::: Exercise inputs :::

(** The first byte of a head determines its major type and the width of its argument. *)
Lemma cbor_head_inj m m' n n' r r' :
  0 <= m < 8 → 0 <= m' < 8 → is_u64 n → is_u64 n' →
  cbor_head m n ++ r = cbor_head m' n' ++ r' → m = m' ∧ n = n' ∧ r = r'.
Proof.
  unfold is_u64, two64. intros Hm Hm' Hn Hn' H. unfold cbor_head in H.
  assert (∀ k a b x y, 0 <= a < 256 ^ Z.of_nat k → 0 <= b < 256 ^ Z.of_nat k →
            be k a ++ x = be k b ++ y → a = b ∧ x = y) as Hbe.
  { intros k a b x y Ha Hb E. apply app_inj_len in E as [E ->]; [|unfold be; by rewrite !length_digits].
    split; [|done]. by apply (digits_inj 256 k). }
  assert (∀ (a b : Z) (x y : bytes), a :: x = b :: y → a = b ∧ x = y) as Hc.
  { by intros a b x y [= -> ->]. }
  repeat match type of H with context [?a <? ?b] => destruct (Z.ltb_spec a b) end;
    cbn [app] in H; apply Hc in H as [E1 E2]; try (exfalso; lia);
    first [ apply Hbe in E2 as [E2 ->]; simpl; [|lia..] | apply Hc in E2 as [E2 ->] | subst ];
    split_and!; lia || done.
Qed.

Lemma cbor_ind' (Q : cbor → Prop) :
  (∀ n, Q (CUint n)) → (∀ n, Q (CNeg n)) → (∀ b, Q (CBytes b)) → (∀ b, Q (CText b)) →
  (∀ l, Forall Q l → Q (CArray l)) → (∀ l, Forall (λ kv, Q kv.2) l → Q (CMap l)) →
  (∀ l, Forall (λ kv, Q kv.2) l → Q (CObj l)) → (∀ b, Q (CBool b)) → Q CNull → ∀ c, Q c.
Proof.
  intros H1 H0 H2 H3 H4 H5 H8 H6 H7. fix IH 1. intros [n|n|b|b|l|l|l|b|].
  - apply H1.
  - apply H0.
  - apply H2.
  - apply H3.
  - apply H4. induction l as [|c l IHl]; constructor; [apply IH | apply IHl].
  - apply H5. induction l as [|[k c] l IHl]; constructor; [apply IH | apply IHl].
  - apply H8. induction l as [|[k c] l IHl]; constructor; [apply IH | apply IHl].
  - apply H6.
  - apply H7.
Qed.

(** A sequence of prefix-free encodings of known length is prefix-free. *)
Lemma flat_map_prefix {A} (f : A → bytes) (l l' : list A) r r' :
  length l = length l' →
  Forall (λ a, ∀ a' x y, a' ∈ l' → f a ++ x = f a' ++ y → a = a' ∧ x = y) l →
  flat_map f l ++ r = flat_map f l' ++ r' → l = l' ∧ r = r'.
Proof.
  revert l'. induction l as [|a l IH]; intros [|a' l'] Hl Hf H; simplify_eq/=; [done|].
  apply Forall_cons in Hf as [Ha Hf]. rewrite <- !app_assoc in H.
  apply Ha in H as [-> H]; [|by left].
  apply IH in H as [-> ->]; [done..|]. eapply Forall_impl; [apply Hf|].
  intros b Hb a'' x y Hin. apply Hb. by right.
Qed.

:::

From the records above, print only the lines between the one holding "assert (∀ k" and the one holding "split; [|done]. by", inclusive, exactly as they stand.

  assert (∀ k a b x y, 0 <= a < 256 ^ Z.of_nat k → 0 <= b < 256 ^ Z.of_nat k →
            be k a ++ x = be k b ++ y → a = b ∧ x = y) as Hbe.
  { intros k a b x y Ha Hb E. apply app_inj_len in E as [E ->]; [|unfold be; by rewrite !length_digits].
    split; [|done]. by apply (digits_inj 256 k). }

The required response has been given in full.